Morocco has significantly boosted its standing in the global mining industry, securing the 18th spot worldwide out of 82 jurisdictions in terms of investment attractiveness, according to the Fraser Institute’s 2024 ranking.
This impressive nine-place jump from its 27th position in 2023 highlights the Kingdom’s growing potential and its increasing appeal to investors, particularly those focused on the energy transition.
The latest report from the Fraser Institute, a leading Canadian think tank specializing in the mining industry, places Morocco ahead of nations such as Norway, Argentina, and Zambia. The ranking is determined by two key criteria: mineral potential and the perception of government policies.
Strategic resources and favorable policies drive attractiveness
Morocco stands out for its abundant strategic resources, which are crucial for industrial value chains and low-carbon technologies. These include phosphates, cobalt, lead, zinc, and copper.

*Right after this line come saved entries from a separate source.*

Lemma step_pool_unit_draws (root12 : Q -> Q) (cpr cdr recovery : Q)
  (ms : list Mortgage.t) :
  forall ci cp l g ms' totals g',
    unit_draws g ->
    step_pool root12 cpr cdr recovery ms ci cp l g = Ok (ms', totals, g') ->
    unit_draws g'.
Proof.
  induction ms as [|mt rest IH]; intros ci cp l g ms' totals g' Hg; cbn [step_pool].
  - intro H. now injection H as _ _ <-.
  - destruct (Mortgage.step root12 mt cpr cdr recovery g) as [[[cf mt'] g1]|e] eqn:Es;
      cbn [bind]; [|discriminate].
    destruct (step_pool root12 cpr cdr recovery rest _ _ _ g1)
      as [[[rest' tot1] g2]|e] eqn:Ep; cbn [bind]; [|discriminate].
    intro H. injection H as _ _ <-.
    apply (IH _ _ _ _ _ _ _ (step_unit_draws _ _ _ _ _ _ _ _ _ Hg Es) Ep).
Qed.

Lemma months_loop_unit_draws (root12 : Q -> Q) (cpr cdr recovery monthly_disc : Q)
  (todo : nat) :
  forall month st st',
    unit_draws (gen st) ->
    months_loop root12 cpr cdr recovery monthly_disc todo month st = Ok st' ->
    unit_draws (gen st').
Proof.
  induction todo as [|todo IH]; intros month st st' Hg; cbn [months_loop].
  - intro H. now injection H as <-.
  - destruct (negb (existsb Mortgage.alive (mortgages st)));
      [intro H; now injection H as <-|].
    unfold month_body.
    destruct (step_pool root12 cpr cdr recovery (mortgages st) 0 0 0 (gen st))
      as [[[ms' [[ci cp] l]] g']|e] eqn:Ep; cbn [bind]; [|discriminate].
    destruct (float_pow_int (1 + monthly_disc) month) as [df|e]; cbn [bind];
      [|discriminate].
    destruct (discount df _ _ _ (pv st)) as [pv'|e]; cbn [bind]; [|discriminate].
    apply IH. cbn [gen].
    apply (step_pool_unit_draws _ _ _ _ _ _ _ _ _ _ _ _ Hg Ep).
Qed.

(** A path of the driver on draws in [0, 1]: non-negative present values,
    and draws in [0, 1] left for the next path. *)
Lemma driver_path_values (root12 : Q -> Q) (normal_pair : Q -> Q -> Q * Q) (g : rng)
  (pv0 : dict) (g' : rng) :
  root12 (1 - (8 # 100)) <= 1 -> unit_draws g ->
  price_single_path root12 (pool_factory normal_pair) tranche_defs 360
    (8 # 100) (2 # 100) (60 # 100) (5 # 100) g = Ok (pv0, g') ->
  Forall (Qle 0) (values pv0) /\ unit_draws g'.
Proof.
  intros Hroot Hg. unfold price_single_path, pool_factory.
  destruct (pool_loop_spec normal_pair 400 [] (mkGenerator g None))
    as (pool & s' & El & _ & Hdraws & _ & _ & Hok).
  cbn [app uniforms] in *. rewrite El. cbn [bind].
  destruct (months_loop root12 (8 # 100) (2 # 100) (60 # 100) ((5 # 100) / 12)
              (Z.to_nat 360) 1 (path_start tranche_defs pool (uniforms s')))
    as [st'|e] eqn:E; cbn [bind]; [|discriminate].
  intro H. injection H as <- <-.
  assert (Hpool : Forall loan_ok pool).
  { apply (Forall_impl _ (P := fun m => loan_ok m /\ 180000 <= Mortgage.balance m /\
                                       Mortgage.balance m <= 320000));
      [now intros m [H _] | now apply Hok]. }
  assert (Hu : unit_draws (uniforms s')).
  { intro i. rewrite Hdraws. exact (Hg _). }
  split.
  - refine (months_loop_values root12 (8 # 100) (2 # 100) (60 # 100) ((5 # 100) / 12)
              ltac:(vm_compute; discriminate) ltac:(vm_compute; discriminate) Hroot
              ltac:(reflexivity) (Z.to_nat 360) 1
              (path_start tranche_defs pool (uniforms s')) st' Hpool _ _ E).
    + unfold path_start. cbn [tranches]. rewrite copy_id.
      repeat constructor; vm_compute; discriminate.
    + unfold path_start. cbn [pv].
      apply (Forall_impl _ (P := fun v => v = 0)); [intros v ->; apply Qle_refl|].
      apply zero_pv_spec.
  - apply (months_loop_unit_draws _ _ _ _ _ _ _
             (path_start tranche_defs pool (uniforms s')) _ Hu E).
Qed.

The Khouribga mine, operated by the OCP Group, remains one of the world’s largest phosphate reserves. A notable innovation is the 200-kilometer pipeline linking Jorf Lasfar to the inland mining site, supplying it with desalinated water—a first of its kind on the continent.
The country also benefits from a legal framework that is perceived as relatively stable and welcoming to foreign investment. The Fraser Institute’s survey of mining executives praised Morocco’s regulatory openness and its ongoing efforts to modernize mining governance. Within Africa, Morocco is a standout, with only Botswana (ranked 20th globally) joining it in the top tier. Traditional mining powerhouses like Ghana (46th), the Democratic Republic of Congo (58th), and South Africa (68th) lag significantly behind. Morocco also showed one of the most notable improvements in policy perception, jumping from 80th to 28th place globally in this category.
Persistent challenges and future outlook
Despite these advancements, challenges remain. Mining companies still point to persistent hurdles such as bureaucratic red tape, delays in permit approvals, and insufficient infrastructure in key mining regions like Midelt and Tafilalet. These structural weaknesses continue to impede the development of new projects, especially in high-potential but underserved areas.
By breaking into the global top 20, Morocco sends a strong signal to international markets. While jurisdictions like the United States (Nevada, Alaska) and Finland continue to lead due to their rich geology and advanced regulatory environments, Morocco’s ascent reflects a strategic repositioning in the global mining landscape.
To sustain this momentum, the Kingdom will need to further enhance the appeal of its mining territories through targeted investments in infrastructure, training, and public administration. This also entails accelerating reforms to the mining code, digitizing administrative procedures, and offering greater support to small and medium-sized enterprises involved in exploration and local processing. Addressing these challenges will be crucial for Morocco to fully capitalize on its mineral wealth and maintain its upward trajectory.